Phil Sumpter said...

Thanks for this Bob, I haven't looked into Patristic interpretation yet. In this case, both the qatal and the yiqtol are translated as present, though they are depending on the Septuagint, which uses an Aorist in both cases! In light of this, it would seem that we ought to make a distinction between the spiritual and literal sense ... don't you?

Bob MacDonald said...

To hear into the mind of the past is one of the things that a human can do. It's a primitive form of time travel :)

But who can hear when the ear is not 'opened'? Or when the eye is so dominant as it is for us mechanicals.
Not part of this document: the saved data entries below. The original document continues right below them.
Lemma signal_deliver_run p v n h st tf s (m := st_mem s) : can_deliver m p v n h st tf →
  ∃ s', signal_deliver p s = Done (tt, s') ∧ load_le 8 (st_mem s') (p_pending_signals p) = Some (signal_left v n) ∧
    delivered p n h st tf m (st_mem s').
Proof.
  intros [[Hp Hp64] Hm Hv Hnext Hh Hst Htf Hmtf Hdis]. pose proof Hnext as [Hv0 Hn _ _].
  pose proof (load_le_range _ _ _ _ Hv) as Hr. change (256 ^ Z.of_nat 8) with (2 ^ 64) in Hr.
  pose proof (signal_left_range v n Hr ltac:(lia)) as Hvr. set (v' := signal_left v n) in *.
  set (m1 := write_le 8 m (p_pending_signals p) v').
  assert (∀ k a, a + Z.of_nat k ≤ p_pending_signals p ∨ p_pending_signals p + 8 ≤ a →
    load_le k m1 a = load_le k m a) as Hm1 by (intros k a Ha; apply load_write_ne; lia).
  assert (load_le 8 m1 (p_pending_signals p) = Some v') as Hm1v.
  { unfold m1. by rewrite load_write_same, Z.mod_small. }
  assert (only_in (p_pending_signals p) (p_pending_signals p + 8) m m1) as Hout1.
  { by apply (only_in_write_le 8), (load_le_mapped _ _ _ _ Hv). }
  apply wp_unit.
  unfold signal_deliver. wp_step. eapply wp_load; [exact Hv|].
  rewrite (proj2 (Z.eqb_neq _ _) Hv0). wp_step. eapply wp_eq; [by apply (find_pending p v n)|].
  change (default PROCESS_NSIG (Some n)) with n. cbv zeta.
  wp_step. eapply wp_load; [exact Hv|]. wp_step. eapply wp_eq; [by apply unset_next|]. fold v'.
  wp_step. apply wp_store; [by eexists|]. fold m m1.
  rewrite (proj2 (Z.ltb_lt n PROCESS_NSIG)) by (unfold PROCESS_NSIG; lia).
  wp_step. apply (wp_load _ _ h).
  { rewrite st_mem_put, Hm1; [exact Hh|]. unfold p_signals_handlers, p_pending_signals. lia. }
  pose proof (load_le_range _ _ _ _ Hh) as Hhr. change (256 ^ Z.of_nat 8) with (2 ^ 64) in Hhr.
  unfold delivered. destruct ((h =? NULL) || (n =? SIGKILL)) eqn:Edef.
  - apply (wp_signal_default p n st); rewrite ?st_mem_put.
    { rewrite Hm1; [exact Hst|]. unfold p_state, p_pending_signals. lia. }
    intros s' Hst' Hout2. split_and!; [|exact Hst'|].
    + rewrite <- Hm1v. eapply only_in_load; [exact Hout2|]. unfold p_state, p_pending_signals. lia.
    + intros a Ha1 Ha2. rewrite (proj1 Hout2) by done. by apply (proj1 Hout1).
  - assert (load_le 8 m1 (p_tf p) = Some tf) as Htf1 by (rewrite Hm1; [exact Htf|unfold p_tf, p_pending_signals; lia]).
    apply (wp_signal_call p h n tf); rewrite ?st_mem_put; try done; try (by apply mapped_write_le); [lia|].
    intros s' Hcopy Hrip Hrdi Hsame. unfold PROCESS_SIZE, TRAP_FRAME_SIZE, tf_rip, tf_rdi, p_saved_tf, p_pending_signals in *.
    split_and!; [|intros i Hi; rewrite Hcopy by lia; apply Hm1; lia|done|done|].
    + rewrite <- Hm1v. apply load_le_ext. intros i Hi. apply Hsame; lia.
    + intros a Ha1 Ha2 Ha3 Ha4. rewrite Hsame by lia. by apply (proj1 Hout1).
Qed.

(** C21: without pending signals [signal_deliver] does nothing.  Otherwise it takes
    the lowest one off them, whether the process masks it or not; the signals from 31
    up cannot be told apart, and are taken off together as signal 31.  Without a
    handler, or for [SIGKILL], [SIGSTOP] stops the process, [SIGCONT] makes a stopped
    process ready, and every other signal is dropped; otherwise the trap frame is
    saved and the process resumes in the handler, with the signal as its argument. *)
Theorem signal_deliver_lowest p s (m := st_mem s) :
  (load_le 8 m (p_pending_signals p) = Some 0 → signal_deliver p s = Done (tt, s)) ∧
  ∀ v n h st tf, can_deliver m p v n h st tf →
    ∃ s', signal_deliver p s = Done (tt, s') ∧ load_le 8 (st_mem s') (p_pending_signals p) = Some (signal_left v n) ∧
      (∀ k, 0 ≤ k → Z.testbit (signal_left v n) k = Z.testbit v k && negb (if n <? 31 then k =? n else 31 <=? k)) ∧
      delivered p n h st tf m (st_mem s').
Proof.
  split; [apply signal_deliver_none|]. intros v n h st tf Hcd.
  destruct (signal_deliver_run p v n h st tf s Hcd) as (s' & Hrun & Hv' & Hd). exists s'. split_and!; try done.
  intros k Hk. pose proof (cd_next _ _ _ _ _ _ _ Hcd) as [_ Hn Hlow _]. unfold signal_left. destruct (n <? 31) eqn:E; bool_facts.
  - rewrite Z.clearbit_eqb by lia. by rewrite (Z.eqb_sym k n).
  - rewrite Z.testbit_0_l. destruct (31 <=? k) eqn:Ek; bool_facts; [by rewrite andb_false_r|]. by rewrite Hlow by lia.
Qed.
End delivery.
Neale (19th century cleric and hymn translator) uses the term mystical rather than 'spiritual' - see the dialogue here in which Iyov kindly interacted with me some time ago.

While Spirit is good, spiritual has become a weak adjective in English usage - signifying every thing from New Age to mental arithmetic. I don't much like the mystical either for it tends to the bodiless. But mystical was his word in English at his time c 1860s. What I use today is dialogical or engaged or embodied/incarnational or whatever other term reaches or searches for a word that is creative in the present. So with respect to the Psalm in question - my thoughts while translating are in dialogue with the past poet(s) who wrote and collated the Psalms, and I hope with the Lord/God who interacted with them in their concretely realized turmoil trouble and joy. I say 'hope' because in my own concretely realized time, I am psychologically capable of too many degrees of forgetfulness and self-deception. Nevertheless - there is a real life in this holographic reality that we share and there was a time when I was less aware of it and less mature in it than I may be now - this Presence so willing it.

It is in this spirit (mine) that I interpret (whether translating or reading or meditating on the instruction of the Spirit - in the Johannine sense of God is Spirit). I think it is a way of participation in the work of the Anointed. It is always through his death - the place where we meet God in any age - however it is symbolized for that time period.

Important to say also that this may be 'explained' or 'smoothed out' using 100% human techniques and yet seeing the whole as 100% inexplicably 'of God'.

So distinguishing the two (literal and mystical) is both an invitation and yet not a requirement. But in all things - 'making present' the past as if it were ours is of interest to us. Thinking of the past as over and done with is probably a metaphysical error.

Bob MacDonald said...

Phil - I wondered if you had found Job 22:16 "seized out of time, torrent poured on their foundation " as another allusion to the floods and foundation - perhaps showing that the ancients have a working mythology themselves - waters above and below the firmament being used to deal with the wicked - this foreshadowing the Lamb that was slain before the foundation of the world - anticipating 'out of time' exactly the problems we have with evil.

Phil Sumpter said...

Thanks Bob. I've had a brief glance at the verse and will bear it in mind when I get to the interpretation bit of my exegesis. Job is referred to a fair bit in the commentaries.